Death to Disco.
- Sound Haven
- Feb 17, 2021
- 2 min read
Updated: Apr 5, 2021
Music has always interested me. It started with my dad handing me Donna summer and Bee-Gees cassettes telling me to listen to them. When I was younger, I played the violin all of middle school and high school. In my group of friends, it was always me pushing to go to concerts and it wasn’t until I was in college that I went to my first rave. It was at that rave that I knew that my long journey with music had finally reached its destination.
A couple of weeks ago I wrote a post about trance music and where it stands in the greater scope of both electric dance music and music overall. Researching trance made me want to go deeper to watch more documentaries and read more articles about EDM. So, with this post I want to go back to the very beginning of electric dance music and that is house music.
Music is a reflection of the culture.
In the early 1970’s rock was the popular music at the time but that started to switch towards the second half of the decade. Disco started gaining popularity and after being featured in hit films like “Saturday Night Fever”, it was solidifying its place in pop culture. This did not bode well for rock fans as they saw the music as tarnishing American values since this was a genre that stemmed from “homosexuals, blacks, and latins”.(How awkward for me because I am both latin...and a homosexual ) This all came to a head in what ended up being called “Disco Demolition Night.”

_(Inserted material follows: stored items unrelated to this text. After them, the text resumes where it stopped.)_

Lemma Execute_runs :
  run_of (fun h r => given_back h /\ reported_all h /\ good_result request r /\ ended (runs h) r) [] (Execute request).
Proof.
  unfold Execute. apply always_bind, always_call; [done|]. intros [[]|e] _; cbn [note is_ok app].
  2: { apply always_bind, always_report; [by intros q [= <-]|]. intros reply. cbv zeta. split_and!; try done.
       - unfold reported_all, phase_of. cbn. destruct reply; auto.
       - by apply unattempted_good; [apply requested_names|apply lease_code_good| |apply unavailable_good, lease_code_good].
       - split; [done|by left]. }
  set (final := fun (h : list event) (r : Result) => _).
  assert (Hrel : forall h r, settled_up (summarize h) -> good_result request r -> ended (sm_runs (summarize h)) r ->
    run_of final h (_ ← call Release; mret r)).
  { intros h r (E1 & E2 & E3 & E4) Hg Hr. apply always_bind, always_call; [done|]. intros b _. cbn [always mret proc_ret note].
    pose proof (summarize_snoc h Returned) as Hs. unfold after in Hs.
    cbn [lease_change plan_change handle_change plans runs reports omap list_omap] in Hs. rewrite E1, E2, E3, !app_nil_r in Hs.
    injection Hs as H1 H2 H3 H4 H5 H6. unfold final, reported_all, phase_of. rewrite H3, H4. by split_and!. }
  apply always_bind, always_call; [done|]. intros [plan|e] Hl; cbn [note to_option app]; apply always_bind.
  - apply always_bind. eapply run_reviewed_runs; [done|apply (Hl plan eq_refl)|]. intros h r p Hs Hg Hr.
    apply always_bind, always_call; [done|]. intros [] _. apply Hrel; [|done|].
    + destruct Hs as (E1 & E2 & E3 & E4). rewrite summarize_snoc. unfold after. cbn [note].
      cbn [lease_change plan_change handle_change plans runs reports omap list_omap]. unfold settled_up.
      cbn [sm_leases sm_plans sm_runs sm_reports sm_open_plans sm_open_handles]. by rewrite E1, E2, E3, app_nil_r.
    + rewrite summarize_snoc. cbn. by rewrite app_nil_r.
  - eapply finish_settles; [done|apply requested_names|apply executionPreparationCode_good|]. intros h r Hs Hg Hr. by apply Hrel.
Qed.

Lemma Reconcile_runs : run_of (fun h r => given_back h /\ runs h = [] /\ plans h = [] /\ validateInventory r false = Ok tt) [] Reconcile.
Proof.
  unfold Reconcile. apply always_bind, always_call; [done|]. intros [[]|e] _; cbn [note is_ok app].
  - apply always_bind. eapply refresh_runs; [done|]. intros h cs r Hs [Hi _]. apply always_bind, always_call; [done|]. intros b _.
    cbn [always mret proc_ret note]. pose proof (summarize_snoc h Returned) as E. rewrite Hs in E.
    injection E as H1 H2 H3 H4 H5 H6. unfold given_back. rewrite H1, H2, H3, H5, H6. by split_and!.
  - split_and!; try done. apply unavailable_good, lease_code_good.
Qed.
End Steps.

On July 12, 1979, 50,000 people showed up to a Chicago White Sox and Detroit Tiger baseball game to burn disco records. The White Sox were forced to forfeit the game as a riot broke out in the field with many people injured and intensive damages done to the stadium. Soon after that popularity of disco declined, and record labels were even forced to re-label disco music as dance music. Disco had literally been wiped out of American culture and forced to retreat to the underground. Deep into the underground. And it was there where disco transformed.
It was in the warehouses where disco was taken apart and remixed. With the creation of the synthesizer, technology started being applied to music. Beats and rhythms were elongated, and different sounds were even applied to the songs. It wouldn’t be unusual to hear pioneer DJ Frankie Knuckles play a set with disco beats infused along with sounds effects of a train getting louder and louder. After his sets, he’d pass out cassettes of his mixes to everyone. Before you knew it, his music had reached thousands of people. The style of music travelled from Detroit to London and just like that…a new genre had been born.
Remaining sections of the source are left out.